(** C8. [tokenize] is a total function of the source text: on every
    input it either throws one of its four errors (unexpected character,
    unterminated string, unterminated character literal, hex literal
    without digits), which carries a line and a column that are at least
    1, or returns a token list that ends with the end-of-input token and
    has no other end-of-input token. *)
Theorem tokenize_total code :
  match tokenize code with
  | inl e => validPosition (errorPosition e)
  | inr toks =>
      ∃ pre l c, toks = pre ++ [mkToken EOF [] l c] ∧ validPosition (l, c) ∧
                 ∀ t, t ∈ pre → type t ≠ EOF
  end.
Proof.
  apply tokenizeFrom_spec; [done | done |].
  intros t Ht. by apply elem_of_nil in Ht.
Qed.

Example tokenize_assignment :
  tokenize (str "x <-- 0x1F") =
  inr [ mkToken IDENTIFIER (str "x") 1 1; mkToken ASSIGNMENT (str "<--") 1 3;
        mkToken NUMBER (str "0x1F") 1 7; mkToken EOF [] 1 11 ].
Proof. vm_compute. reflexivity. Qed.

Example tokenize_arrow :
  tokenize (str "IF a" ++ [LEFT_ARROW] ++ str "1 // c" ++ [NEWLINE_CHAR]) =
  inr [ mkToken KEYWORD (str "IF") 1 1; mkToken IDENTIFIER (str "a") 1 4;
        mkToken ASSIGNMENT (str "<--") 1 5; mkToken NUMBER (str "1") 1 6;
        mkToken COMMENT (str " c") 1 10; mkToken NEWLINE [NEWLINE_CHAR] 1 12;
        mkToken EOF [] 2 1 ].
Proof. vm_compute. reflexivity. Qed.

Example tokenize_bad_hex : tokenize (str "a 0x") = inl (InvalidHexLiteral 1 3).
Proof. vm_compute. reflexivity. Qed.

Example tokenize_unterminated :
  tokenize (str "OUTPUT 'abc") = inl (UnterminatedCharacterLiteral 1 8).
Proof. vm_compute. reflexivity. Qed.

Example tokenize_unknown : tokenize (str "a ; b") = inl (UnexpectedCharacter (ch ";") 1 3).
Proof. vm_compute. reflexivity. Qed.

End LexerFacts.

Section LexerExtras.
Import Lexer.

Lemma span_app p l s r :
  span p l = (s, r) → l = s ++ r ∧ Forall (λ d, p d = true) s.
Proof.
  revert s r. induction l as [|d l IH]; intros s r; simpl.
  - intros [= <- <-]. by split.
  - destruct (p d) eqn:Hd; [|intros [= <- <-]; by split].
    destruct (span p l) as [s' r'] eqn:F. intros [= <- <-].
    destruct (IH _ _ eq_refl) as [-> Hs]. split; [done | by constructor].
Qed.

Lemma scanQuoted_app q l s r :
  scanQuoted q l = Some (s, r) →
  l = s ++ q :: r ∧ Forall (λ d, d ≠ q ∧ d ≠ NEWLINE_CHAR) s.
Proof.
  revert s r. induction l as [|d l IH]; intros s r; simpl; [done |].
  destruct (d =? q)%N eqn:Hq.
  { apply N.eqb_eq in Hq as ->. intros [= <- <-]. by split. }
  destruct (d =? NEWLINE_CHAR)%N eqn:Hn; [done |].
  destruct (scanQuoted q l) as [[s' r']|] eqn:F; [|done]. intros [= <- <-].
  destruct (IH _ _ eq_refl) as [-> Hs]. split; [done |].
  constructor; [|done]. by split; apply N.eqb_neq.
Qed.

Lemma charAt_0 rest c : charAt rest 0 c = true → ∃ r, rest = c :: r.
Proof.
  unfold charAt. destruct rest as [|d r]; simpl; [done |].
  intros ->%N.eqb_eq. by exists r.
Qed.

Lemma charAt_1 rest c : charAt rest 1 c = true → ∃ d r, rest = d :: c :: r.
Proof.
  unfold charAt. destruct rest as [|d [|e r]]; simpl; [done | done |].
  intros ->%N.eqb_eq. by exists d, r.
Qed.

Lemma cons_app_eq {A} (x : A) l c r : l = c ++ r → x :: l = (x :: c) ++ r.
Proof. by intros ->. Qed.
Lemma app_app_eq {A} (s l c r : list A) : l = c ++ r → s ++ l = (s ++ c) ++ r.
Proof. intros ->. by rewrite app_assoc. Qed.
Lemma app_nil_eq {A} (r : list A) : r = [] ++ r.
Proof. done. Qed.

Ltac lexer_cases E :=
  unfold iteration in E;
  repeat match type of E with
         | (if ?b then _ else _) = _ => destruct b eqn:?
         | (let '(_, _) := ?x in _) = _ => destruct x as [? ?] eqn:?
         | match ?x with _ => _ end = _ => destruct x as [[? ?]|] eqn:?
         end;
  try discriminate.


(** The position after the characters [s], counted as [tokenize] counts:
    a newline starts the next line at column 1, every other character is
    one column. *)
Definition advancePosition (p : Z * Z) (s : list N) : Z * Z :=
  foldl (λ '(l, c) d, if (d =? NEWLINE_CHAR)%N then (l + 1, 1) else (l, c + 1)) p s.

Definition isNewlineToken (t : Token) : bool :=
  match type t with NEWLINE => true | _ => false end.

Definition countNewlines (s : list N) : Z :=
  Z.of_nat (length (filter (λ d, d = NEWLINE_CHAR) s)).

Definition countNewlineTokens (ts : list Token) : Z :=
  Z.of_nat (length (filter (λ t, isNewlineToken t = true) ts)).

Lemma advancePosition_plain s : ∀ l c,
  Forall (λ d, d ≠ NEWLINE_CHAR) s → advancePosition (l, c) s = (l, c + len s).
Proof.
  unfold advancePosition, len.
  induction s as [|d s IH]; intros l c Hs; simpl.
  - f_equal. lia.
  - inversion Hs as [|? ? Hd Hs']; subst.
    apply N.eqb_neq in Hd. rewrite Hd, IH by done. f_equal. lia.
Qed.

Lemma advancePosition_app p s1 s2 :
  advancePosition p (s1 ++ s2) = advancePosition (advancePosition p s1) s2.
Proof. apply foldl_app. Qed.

-=-=-=-=-

Nothing should be omitted or altered. Retype the records exactly.

(** C8. [tokenize] is a total function of the source text: on every
    input it either throws one of its four errors (unexpected character,
    unterminated string, unterminated character literal, hex literal
    without digits), which carries a line and a column that are at least
    1, or returns a token list that ends with the end-of-input token and
    has no other end-of-input token. *)
Theorem tokenize_total code :
  match tokenize code with
  | inl e => validPosition (errorPosition e)
  | inr toks =>
      ∃ pre l c, toks = pre ++ [mkToken EOF [] l c] ∧ validPosition (l, c) ∧
                 ∀ t, t ∈ pre → type t ≠ EOF
  end.
Proof.
  apply tokenizeFrom_spec; [done | done |].
  intros t Ht. by apply elem_of_nil in Ht.
Qed.

Example tokenize_assignment :
  tokenize (str "x <-- 0x1F") =
  inr [ mkToken IDENTIFIER (str "x") 1 1; mkToken ASSIGNMENT (str "<--") 1 3;
        mkToken NUMBER (str "0x1F") 1 7; mkToken EOF [] 1 11 ].
Proof. vm_compute. reflexivity. Qed.

Example tokenize_arrow :
  tokenize (str "IF a" ++ [LEFT_ARROW] ++ str "1 // c" ++ [NEWLINE_CHAR]) =
  inr [ mkToken KEYWORD (str "IF") 1 1; mkToken IDENTIFIER (str "a") 1 4;
        mkToken ASSIGNMENT (str "<--") 1 5; mkToken NUMBER (str "1") 1 6;
        mkToken COMMENT (str " c") 1 10; mkToken NEWLINE [NEWLINE_CHAR] 1 12;
        mkToken EOF [] 2 1 ].
Proof. vm_compute. reflexivity. Qed.

Example tokenize_bad_hex : tokenize (str "a 0x") = inl (InvalidHexLiteral 1 3).
Proof. vm_compute. reflexivity. Qed.

Example tokenize_unterminated :
  tokenize (str "OUTPUT 'abc") = inl (UnterminatedCharacterLiteral 1 8).
Proof. vm_compute. reflexivity. Qed.

Example tokenize_unknown : tokenize (str "a ; b") = inl (UnexpectedCharacter (ch ";") 1 3).
Proof. vm_compute. reflexivity. Qed.

End LexerFacts.

Section LexerExtras.
Import Lexer.

Lemma span_app p l s r :
  span p l = (s, r) → l = s ++ r ∧ Forall (λ d, p d = true) s.
Proof.
  revert s r. induction l as [|d l IH]; intros s r; simpl.
  - intros [= <- <-]. by split.
  - destruct (p d) eqn:Hd; [|intros [= <- <-]; by split].
    destruct (span p l) as [s' r'] eqn:F. intros [= <- <-].
    destruct (IH _ _ eq_refl) as [-> Hs]. split; [done | by constructor].
Qed.

Lemma scanQuoted_app q l s r :
  scanQuoted q l = Some (s, r) →
  l = s ++ q :: r ∧ Forall (λ d, d ≠ q ∧ d ≠ NEWLINE_CHAR) s.
Proof.
  revert s r. induction l as [|d l IH]; intros s r; simpl; [done |].
  destruct (d =? q)%N eqn:Hq.
  { apply N.eqb_eq in Hq as ->. intros [= <- <-]. by split. }
  destruct (d =? NEWLINE_CHAR)%N eqn:Hn; [done |].
  destruct (scanQuoted q l) as [[s' r']|] eqn:F; [|done]. intros [= <- <-].
  destruct (IH _ _ eq_refl) as [-> Hs]. split; [done |].
  constructor; [|done]. by split; apply N.eqb_neq.
Qed.

Lemma charAt_0 rest c : charAt rest 0 c = true → ∃ r, rest = c :: r.
Proof.
  unfold charAt. destruct rest as [|d r]; simpl; [done |].
  intros ->%N.eqb_eq. by exists r.
Qed.

Lemma charAt_1 rest c : charAt rest 1 c = true → ∃ d r, rest = d :: c :: r.
Proof.
  unfold charAt. destruct rest as [|d [|e r]]; simpl; [done | done |].
  intros ->%N.eqb_eq. by exists d, r.
Qed.

Lemma cons_app_eq {A} (x : A) l c r : l = c ++ r → x :: l = (x :: c) ++ r.
Proof. by intros ->. Qed.
Lemma app_app_eq {A} (s l c r : list A) : l = c ++ r → s ++ l = (s ++ c) ++ r.
Proof. intros ->. by rewrite app_assoc. Qed.
Lemma app_nil_eq {A} (r : list A) : r = [] ++ r.
Proof. done. Qed.

Ltac lexer_cases E :=
  unfold iteration in E;
  repeat match type of E with
         | (if ?b then _ else _) = _ => destruct b eqn:?
         | (let '(_, _) := ?x in _) = _ => destruct x as [? ?] eqn:?
         | match ?x with _ => _ end = _ => destruct x as [[? ?]|] eqn:?
         end;
  try discriminate.


(** The position after the characters [s], counted as [tokenize] counts:
    a newline starts the next line at column 1, every other character is
    one column. *)
Definition advancePosition (p : Z * Z) (s : list N) : Z * Z :=
  foldl (λ '(l, c) d, if (d =? NEWLINE_CHAR)%N then (l + 1, 1) else (l, c + 1)) p s.

Definition isNewlineToken (t : Token) : bool :=
  match type t with NEWLINE => true | _ => false end.

Definition countNewlines (s : list N) : Z :=
  Z.of_nat (length (filter (λ d, d = NEWLINE_CHAR) s)).

Definition countNewlineTokens (ts : list Token) : Z :=
  Z.of_nat (length (filter (λ t, isNewlineToken t = true) ts)).

Lemma advancePosition_plain s : ∀ l c,
  Forall (λ d, d ≠ NEWLINE_CHAR) s → advancePosition (l, c) s = (l, c + len s).
Proof.
  unfold advancePosition, len.
  induction s as [|d s IH]; intros l c Hs; simpl.
  - f_equal. lia.
  - inversion Hs as [|? ? Hd Hs']; subst.
    apply N.eqb_neq in Hd. rewrite Hd, IH by done. f_equal. lia.
Qed.

Lemma advancePosition_app p s1 s2 :
  advancePosition p (s1 ++ s2) = advancePosition (advancePosition p s1) s2.
Proof. apply foldl_app. Qed.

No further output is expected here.